Dernier paramètre, le financement du reliquat : sur le cas type à Saint-Pierre-d'Aurillac, le reste à charge d'un ménage très modeste ressort à 6 000 € après aide ANAH et prise en charge de l'accompagnement. Étalé sur quinze ans en éco-prêt à taux zéro, cela représente de l'ordre de 35 € par mois, à comparer aux 1 400 € d'économie annuelle attendue sur la facture d'énergie.
Le cas de référence retenu ici porte sur 105 m², en zone H2c : après un bouquet complet, la consommation recule d'environ 13 000 kWh par an, soit près de 1 400 € au tarif de référence. Côté financement, l'assiette est plafonnée à 40 000 € HT dès trois classes gagnées, l'aide ANAH s'échelonne de 4 000 € à 32 000 € selon le revenu fiscal de référence, et l'accompagnement obligatoire est pris en charge jusqu'à 2 000 €.

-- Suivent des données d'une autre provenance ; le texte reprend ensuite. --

(** * Further properties of the handlers *)

(** X1: on [/generate-text], a truthy prompt is handed to the model as it is,
    string or not, in one generation call with the fixed model; the answer is
    200 with the text when the call succeeds and 500 with the message when it
    raises, and the disk is as it was. *)
Theorem text_prompt_forwarded genAI req disk :
  truthy (body_prompt req) = true ->
  events GenerateText genAI req disk =
    [EvGenerate "gemini-2.0-flash" (RawContents (body_prompt req));
     match generate_reply genAI "gemini-2.0-flash" (RawContents (body_prompt req)) with
     | inr result => EvSend 200 [("output", of_option (text result))]
     | inl e => EvSend 500 [("error", JStr (message e))]
     end]
  /\ disk_after GenerateText genAI req disk = disk.
Proof.
  intros Htruthy. wp_run; rewrite ?Htruthy in *; tidy;
    match goal with
    | H : generate_reply _ _ _ = _ |- _ => rewrite H
    end; split; reflexivity.
Qed.

Lemma text_prompt_forwarded_witness :
  events GenerateText talkative {| body_prompt := JNum 7; file := None |} ∅ =
    [EvGenerate "gemini-2.0-flash" (RawContents (JNum 7));
     EvSend 200 [("output", JStr "Halo!")]]
  /\ disk_after GenerateText talkative {| body_prompt := JNum 7; file := None |} ∅ = ∅.
Proof.
  apply (text_prompt_forwarded talkative {| body_prompt := JNum 7; file := None |} ∅).
  reflexivity.
Defined.

(** X2: a handler answers with 400 exactly when the request has a parsed
    body and fails the check in front of the [try]: a falsy prompt
    ([undefined], [null], [false], [0], the empty string) on the text route,
    no file on a media route.  Neither the service nor the disk has a say in
    it, and a request without a parsed body is not answered with 400. *)
Theorem rejected_iff_input_invalid r genAI inc disk :
  (exists body, responses (events_of r genAI inc disk) = [(400%Z, body)])
  <-> exists req, inc = WithBody req /\ input_invalid r req = true.
Proof.
  destruct inc as [|req].
  - split; [intros [body Hbody]; destruct r; discriminate Hbody
           | intros (req & Hreq & _); discriminate Hreq].
  - rewrite events_of_with_body.
    enough (Hiff : (exists body, responses (events r genAI req disk) = [(400%Z, body)])
                   <-> input_invalid r req = true).
    { rewrite Hiff. split; [eauto | intros (req' & Hreq & Hinv); congruence]. }
    destruct req as [prompt fl]. unfold input_invalid. cbn [body_prompt file].
    destruct r; wp_run; cbn [responses];
      repeat match goal with
      | H : negb _ = _ |- _ => rewrite H
      end;
      (split; [intros [body Hbody]; tidy; try reflexivity; injection Hbody; discriminate
              | intros Hinv; tidy; eauto]).
Qed.

(** X3: a request is answered with 200 exactly when its handler made the
    generation call and the call succeeded. *)
Theorem success_iff_generation_succeeded r genAI req disk :
  (exists body, responses (events r genAI req disk) = [(200%Z, body)])
  <-> exists model contents result,
        In (EvGenerate model contents) (events r genAI req disk)
        /\ generate_reply genAI model contents = inr result.
Proof.
  destruct r; wp_run; cbn [responses In];
    (split;
     [ intros [body Hbody]; first [discriminate Hbody | injection Hbody; discriminate | eauto 10]
     | intros (model & contents & result' & Hin & Hreply); tidy; eauto ]).
Qed.

(** X4: on the image route, an upload that raises ends the request: the
    handler answers 500 with the upload's message, makes no generation call,
    and still runs the cleanup. *)
Theorem upload_failure_answered_500 genAI req f disk e :
  file req = Some f ->
  upload_reply genAI (path f) (disk !! path f) (mimetype f) = inl e ->
  events GenerateFromImage genAI req disk =
    [EvUpload (path f) (mimetype f); EvSend 500 [("error", JStr (message e))]]
    ++ (if bool_decide (is_Some (disk !! path f))
        then [EvExists (path f) true; EvUnlink (path f)]
        else [EvExists (path f) false]).
Proof.
  intros Hfile Hupload. destruct req as [prompt fl]. cbn in Hfile. subst fl.
  wp_run; tidy;
    repeat match goal with
    | H : disk !! _ = _ |- _ => rewrite H
    end; reflexivity.
Qed.

Lemma upload_failure_answered_500_witness :
  events GenerateFromImage upload_refused upload_only disk_with_scratch =
    [EvUpload "uploads/5d41402a" "application/pdf";
     EvSend 500 [("error", JStr "413 file too large")];
     EvExists "uploads/5d41402a" true;
     EvUnlink "uploads/5d41402a"].
Proof.
  apply (upload_failure_answered_500 upload_refused upload_only scratch disk_with_scratch
           {| message := "413 file too large" |}); reflexivity.
Defined.

(** X5: on the document and audio routes, a stored file that is not on the
    disk when the handler reads it ends the request: the handler answers 500
    with the message of the failed read, makes no remote call, finds nothing
    to remove, and leaves the disk as it was. *)
Theorem unreadable_file_answered_500 r genAI req f disk :
  r = GenerateFromDocument \/ r = GenerateFromAudio ->
  file req = Some f -> disk !! path f = None ->
  serve r genAI req disk =
    (Normal tt,
     {| fs := disk;
        statusCode := 500;
        trace := [EvReadFile (path f);
                  EvSend 500 [("error", JStr (message (ENOENT "open" (path f))))];
                  EvExists (path f) false] |}).
Proof.
  intros Hr Hfile Hgone. destruct req as [prompt fl]. cbn in Hfile. subst fl.
  unfold serve.
  match goal with
  | |- ?run = ?expected =>
      enough (H : run.1 = expected.1 /\ fs run.2 = fs expected.2
                  /\ statusCode run.2 = statusCode expected.2
                  /\ trace run.2 = trace expected.2)
        by (destruct run as [c [? ? ?]]; cbn in H;
            destruct H as (-> & -> & -> & ->); reflexivity)
  end.
  cbn [fst snd fs statusCode trace].
  destruct Hr as [-> | ->]; wp_run; tidy; repeat split; reflexivity.
Qed.

Lemma unreadable_file_answered_500_witness :
  serve GenerateFromAudio talkative upload_only ∅ =
    (Normal tt,
     {| fs := ∅;
        statusCode := 500;
        trace := [EvReadFile (path scratch);
                  EvSend 500 [("error", JStr (message (ENOENT "open" (path scratch))))];
                  EvExists (path scratch) false] |}).
Proof.
  apply (unreadable_file_answered_500 GenerateFromAudio talkative upload_only scratch ∅).
  - right. reflexivity.
  - reflexivity.
  - reflexivity.
Defined.

(** X6: a handler changes no file but the one stored for its request: every
    other path holds after the request what it held before. *)
Theorem other_files_untouched r genAI req disk p :
  (forall f, file req = Some f -> p <> path f) ->
  disk_after r genAI req disk !! p = disk !! p.
Proof.
  intros Hother. destruct req as [prompt [f|]]; cbn [file] in Hother.
  - specialize (Hother f eq_refl).
    destruct r; wp_run; try reflexivity; apply lookup_delete_ne; congruence.
  - destruct r; wp_run; reflexivity.
Qed.

Lemma other_files_untouched_witness :
  disk_after GenerateFromDocument talkative upload_only disk_with_neighbour
    !! "uploads/7c9e6679"
  = disk_with_neighbour !! "uploads/7c9e6679".
Proof.
  apply (other_files_untouched GenerateFromDocument talkative upload_only
           disk_with_neighbour "uploads/7c9e6679").
  intros f Hf. injection Hf as <-. discriminate.
Defined.

(** X7: a request makes at most one generation call, and at most one upload,
    the latter on the image route only: nothing is tried a second time. *)
Theorem no_retry r genAI req disk :
  length (List.filter is_generate_call (events r genAI req disk)) <= 1
  /\ length (List.filter is_upload_call (events r genAI req disk))
     <= (match r with GenerateFromImage => 1 | _ => 0 end).
Proof.
  destruct r; wp_run; cbn; lia.
Qed.

(** X8: the text route reads neither [req.file] nor the disk: it does the
    same with and without a file in the request and on any disk, never
    uploads, reads, checks or removes a file, and leaves the disk as it was. *)
Theorem text_route_ignores_file_and_disk genAI req disk :
  events GenerateText genAI req disk
    = events GenerateText genAI {| body_prompt := body_prompt req; file := None |} ∅
  /\ disk_after GenerateText genAI req disk = disk
  /\ Forall (fun ev => is_upload_call ev = false /\ is_cleanup_step ev = false
                       /\ forall p, ev <> EvReadFile p)
       (events GenerateText genAI req disk).
Proof.
  split.
  - unfold events, serve, handler, generate_text, try_catch, mbind, M_bind,
      models_generateContent. cbn [body_prompt].
    destruct (truthy (body_prompt req)); cbn; [|reflexivity].
    destruct (generate_reply _ _ _); reflexivity.
  - wp_run; (split; [reflexivity|]); repeat constructor; discriminate.
Qed.

(** X9: the document and the audio route differ in their default prompt and
    in the message for a missing file only: on a request that has a file and
    a prompt field they run alike, step by step. *)
Theorem document_and_audio_agree genAI req disk :
  input_invalid GenerateFromDocument req = false ->
  body_prompt req <> JUndefined ->
  serve GenerateFromDocument genAI req disk = serve GenerateFromAudio genAI req disk.
Proof.
  destruct req as [prompt [f|]]; cbn; [|discriminate].
  intros _ Hprompt. destruct prompt; [congruence | reflexivity ..].
Qed.

Lemma document_and_audio_agree_witness :
  serve GenerateFromDocument out_of_quota (upload_with "Ringkas.") disk_with_scratch
  = serve GenerateFromAudio out_of_quota (upload_with "Ringkas.") disk_with_scratch.
Proof.
  apply (document_and_audio_agree out_of_quota (upload_with "Ringkas.") disk_with_scratch).
  - reflexivity.
  - discriminate.
Defined.

(** Finds the response in an explicit list of events. *)
Ltac split_at_send :=
  lazymatch goal with
  | |- exists before status body after, ?l = _ /\ _ =>
      let rec go acc l :=
        lazymatch l with
        | EvSend ?st ?b :: ?rest => exists acc, st, b, rest
        | ?x :: ?rest => go (acc ++ [x]) rest
        end
      in go (@nil Event) l
  end.

(** X10: a handler that gets a parsed body sends its one response between
    the preparation and the cleanup: before it the handler only uploads,
    reads the stored file and calls the model; after it the handler only
    checks for and removes the stored file.  No remote call follows the
    response, and no file is removed before it.  A handler that gets no
    parsed body does none of these steps. *)
Theorem response_between_calls_and_cleanup r genAI inc disk :
  match inc with
  | NoBody => events_of r genAI inc disk = []
  | WithBody _ =>
      exists before status body after,
        events_of r genAI inc disk = before ++ EvSend status body :: after
        /\ Forall (fun ev => is_preparation ev = true) before
        /\ Forall (fun ev => is_cleanup_step ev = true) after
  end.
Proof.
  destruct inc as [|req]; [destruct r; reflexivity|].
  rewrite events_of_with_body.
  destruct r; wp_run; split_at_send;
    (split; [reflexivity | split; repeat constructor]).
Qed.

Périmètre de consultation conseillé pour la remise à niveau d'un logement mis en location : Gironde. Les entreprises RGE y interviennent couramment à Saint-Pierre-d'Aurillac, et l'écart de prix entre la première et la troisième offre dépasse fréquemment 20 % à prestation identique.
L'écart entre profils est considérable à Saint-Pierre-d'Aurillac : 32 000 € pour un ménage très modeste contre 4 000 € pour un ménage aux revenus supérieurs, sur la même assiette de 40 000 € HT. Pour la remise à niveau d'un logement mis en location, le montage financier n'a donc rien de commun d'un foyer à l'autre.

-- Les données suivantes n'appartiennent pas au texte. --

Lemma convert_each_results sources :
  forall w t out results,
    outcomes convert_file destination_dir w sources = List.map Return results ->
    length results = length sources /\
    exists w',
      convert_each convert_file destination_dir w t out sources
      = (w',
         out ++ flat_map result_lines results,
         Return (mkTotals
                   (converted t + length (List.filter success results))
                   (failed t +
                    length (List.filter (fun r => negb (success r)) results))
                   (warning_count t +
                    length (concat (List.map warnings results))))).
Proof.
  induction sources as [|source rest IH]; intros w t out results Hout.
  - destruct results; [|discriminate]. split; [reflexivity|]. exists w.
    cbn. rewrite app_nil_r, !Nat.add_0_r. destruct t; reflexivity.
  - cbn [outcomes convert_each] in *.
    destruct (convert_file w source destination_dir) as [w1 [result|e]].
    + destruct results as [|r results]; [discriminate|].
      injection Hout as <- Hrest.
      rewrite report_lines.
      destruct (IH w1 (mkTotals (converted t + (if success result then 1 else 0))
                         (failed t + (if success result then 0 else 1))
                         (warning_count t + length (warnings result)))
                  (out ++ result_lines result) results Hrest)
        as (Hlen & w' & ->).
      split; [simpl; lia|]. exists w'.
      cbn [flat_map List.filter concat List.map converted failed warning_count].
      rewrite <- app_assoc, length_app.
      destruct (success result); cbn [negb length];
        do 2 f_equal; f_equal; lia.
    + destruct results; discriminate.
Qed.

End BatchOutput.

(** X20. A batch in which no conversion raises, on at least one source:
    every source gets exactly one result, in order; what is printed is,
    for each result in turn, its status line followed by its warnings,
    and then one summary line with the numbers of successes, of failures
    and of warnings; the counts of successes and failures add up to the
    number of sources; the exit code is 1 if a result failed and 0
    otherwise. *)
Theorem X20_batch_output {W : Type} `{FileSystem W}
    (convert_file : W -> Path -> pystr -> W * outcome ConversionResult)
    (kind destination_dir : pystr) (w : W) (out : list pystr)
    (sources : list Path) (results : list ConversionResult) :
  sources <> [] ->
  outcomes convert_file destination_dir w sources = List.map Return results ->
  let failures := length (List.filter (fun r => negb (success r)) results) in
  length results = length sources /\
  (length (List.filter success results) + failures = length sources)%nat /\
  exists w',
    run_batch convert_file kind destination_dir w out sources
    = (w',
       out ++ flat_map result_lines results ++ [summary_line results],
       Return (if (failures =? 0)%nat then 0%Z else 1%Z)).
Proof.
  intros Hne Hout failures.
  destruct (convert_each_results convert_file destination_dir sources w
              (mkTotals 0 0 0) out results Hout) as (Hlen & w' & Hce).
  split; [exact Hlen|]. split.
  - rewrite <- Hlen. unfold failures. clear.
    induction results as [|r rs IH]; [reflexivity|].
    cbn [List.filter]. destruct (success r); cbn [negb length]; lia.
  - exists w'. unfold run_batch. destruct sources as [|s rest]; [congruence|].
    rewrite Hce. cbn [converted failed warning_count Nat.add].
    rewrite <- app_assoc. reflexivity.
Qed.

Lemma X20_batch_output_witness :
  let a := mkPath (u "agents") (u "a.agent.md") in
  let b := mkPath (u "agents") (u "b.agent.md") in
  let w := MemoryFS.mkWorld
    [(a, Return (u "---" ++ [LF] ++ u "oops" ++ [LF] ++ u "---"));
     (b, Raise (OSError (u "[Errno 13] Permission denied")))] [] [] in
  exists w',
    run_batch (Agents.convert_file LiteralFragment.literal_eval)
      (u ".agent.md") (u "rules") w [] [a; b]
    = (w',
       [u "Converted: agents/a.agent.md -> rules/a.mdc";
        u "Warning: agents/a.agent.md: Unrecognized frontmatter line: oops";
        u "Failed: agents/b.agent.md ([Errno 13] Permission denied)";
        u "Summary: converted=1, failed=1, warnings=1"],
       Return 1%Z).
Proof.
  intros a b w.
  destruct (X20_batch_output
              (Agents.convert_file LiteralFragment.literal_eval)
              (u ".agent.md") (u "rules") w [] [a; b]
              [mkResult a (Some (mkPath (u "rules") (u "a.mdc"))) true
                 [u "Unrecognized frontmatter line: oops"] None;
               mkResult b None false []
                 (Some (u "[Errno 13] Permission denied"))])
    as (_ & _ & w' & Hrun).
  - discriminate.
  - vm_compute. reflexivity.
  - exists w'. rewrite Hrun. vm_compute. reflexivity.
Defined.

(** ** The arguments of [main] *)

(** A file argument that is not a file, or whose name does not
    end with the suffix of the tool, ends [main] at once with exit code
    1 and one error line: nothing is converted, and the world is the one
    the creation of the destination directory left. *)
Lemma main_bad_argument {W : Type} `{FileSystem W}
    (convert_file : W -> Path -> pystr -> W * outcome ConversionResult)
    (kind source_dir destination_dir : pystr) (w w1 : W) (r : unit)
    (source_path : Path) :
  mkdir w destination_dir = (w1, Return r) ->
  is_file w1 source_path = false \/ endswith kind (name source_path) = false ->
  Shared.main convert_file kind source_dir destination_dir w (Some source_path)
  = (w1,
     [if is_file w1 source_path
      then u "Error: input must be a " ++ kind ++ u " file."
      else u "Error: file not found: " ++ path_str source_path],
     Return 1%Z).
Proof.
  intros Hmk Hbad. unfold Shared.main. rewrite Hmk.
  destruct (is_file w1 source_path); cbn [negb]; [|reflexivity].
  destruct Hbad as [Hbad | Hbad]; [discriminate|]. rewrite Hbad. reflexivity.
Qed.



(** ** The rule emitters on normalized text *)

Lemma normalize_text_idem (text : pystr) :
  normalize_text (normalize_text text) = normalize_text text.
Proof.
  destruct (normalize_text_clean text) as (H1 & H2 & H3 & H4).
  apply normalize_text_fixed; assumption.
Qed.

(** X22. The rule emitters see only the normalized description and
    body: a description and a body that were normalized beforehand give
    the same rule text, in the agent tool and in the instruction tool. *)
Theorem X22_rule_of_normalized_text (description body : pystr)
    (globs : list pystr) (always_apply : bool) :
  Agents.build_rule_content (normalize_text description) (normalize_text body)
  = Agents.build_rule_content description body /\
  Instructions.build_rule_content (normalize_text description) globs
    always_apply (normalize_text body)
  = Instructions.build_rule_content description globs always_apply body.
Proof.
  unfold Agents.build_rule_content, Instructions.build_rule_content.
  rewrite !normalize_text_idem. split; reflexivity.
Qed.

(** ** Where metadata values come from *)

Lemma parse_yaml_value_origin literal_eval raw v :
  parse_yaml_value literal_eval raw = Return v ->
  is_str v = true \/
  (bracketed (strip raw) = true /\ literal_eval (strip raw) = Return v).
Proof.
  unfold parse_yaml_value. fold (bracketed (strip raw)).
  destruct (is_empty (strip raw)); [intros [= <-]; left; reflexivity|].
  destruct (bracketed (strip raw)).
  - destruct (literal_eval (strip raw)) as [literal|e].
    + intros [= <-]. right. split; reflexivity.
    + destruct (is_SyntaxError_or_ValueError e); [|discriminate].
      intros [= <-]. left. reflexivity.
  - destruct (_ || _); intros [= <-]; left; reflexivity.
Qed.

Lemma parse_lines_values literal_eval (P : pyval -> Prop) lines :
  (forall raw v, parse_yaml_value literal_eval raw = Return v -> P v) ->
  forall metadata warnings metadata' warnings',
    (forall key v, metadata !! key = Some v -> P v) ->
    parse_lines literal_eval lines metadata warnings
    = Return (metadata', warnings') ->
    forall key v, metadata' !! key = Some v -> P v.
Proof.
  intros HP. induction lines as [|line rest IH];
    intros metadata warnings metadata' warnings' Hmd.
  - simpl. intros [= <- _]. exact Hmd.
  - cbn [parse_lines]. destruct (_ || _); [apply IH, Hmd|].
    destruct (negb _); [apply IH, Hmd|].
    destruct (split_once (u ":") line) as [[key raw]|]; [|discriminate].
    destruct (parse_yaml_value literal_eval raw) as [v|e] eqn:E; [|discriminate].
    apply IH. intros k v' Hk.
    destruct (decide (k = strip key)) as [->|Hne].
    + rewrite lookup_insert_eq in Hk. injection Hk as <-. eapply HP, E.
    + rewrite lookup_insert_ne in Hk by congruence. eapply Hmd, Hk.
Qed.

(** X23. Every value of the metadata the parser returns is a string,
    unless it is what literal evaluation returned for a bracketed text:
    lists, and any other object, come from [literal_eval] alone. *)
Theorem X23_metadata_values (literal_eval : pystr -> outcome pyval)
    (text body : pystr) (metadata : gmap pystr pyval) (warnings : list pystr)
    (key : pystr) (v : pyval) :
  parse_frontmatter literal_eval text = Return (metadata, body, warnings) ->
  metadata !! key = Some v ->
  is_str v = true \/
  exists bracketed_text,
    bracketed bracketed_text = true /\
    literal_eval bracketed_text = Return v.
Proof.
  unfold parse_frontmatter. destruct (splitlines text) as [|first rest].
  { intros [= <- _ _] Hk. rewrite lookup_empty in Hk. discriminate. }
  destruct (negb _).
  { intros [= <- _ _] Hk. rewrite lookup_empty in Hk. discriminate. }
  destruct (find_from _ _ _) as [end_index|].
  - destruct (parse_lines _ _ _ _) as [[md ws]|e] eqn:E; [|discriminate].
    simpl. intros [= <- _ _]. revert key v.
    eapply parse_lines_values; [| |exact E].
    + intros raw v Hv. apply parse_yaml_value_origin in Hv as [Hs|[Hb Hl]];
        [left; exact Hs | right; eauto].
    + intros k v' Hk. rewrite lookup_empty in Hk. discriminate.
  - intros [= <- _ _] Hk. rewrite lookup_empty in Hk. discriminate.
Qed.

Coût complet plutôt que prix d'achat : 8 475 500 € pour la remise à niveau d'un logement mis en location à Saint-Pierre-d'Aurillac, soit 423 775 € par an sur une durée d'usage de vingt ans, sous réserve que les critères de décence et un engagement de loyer maîtrisé soit tenu dans la durée. C'est cette valeur annualisée qui se compare à l'économie d'énergie.
Trésorerie du projet à Saint-Pierre-d'Aurillac : 6 000 € de reste à charge pour le profil le plus aidé, accompagnement pris en charge jusqu'à 2 000 €. Un éco-prêt de quinze ans ramène l'effort à 35 € par mois, à comparer aux 1 400 € d'économie annuelle auxquels le logement loué participe.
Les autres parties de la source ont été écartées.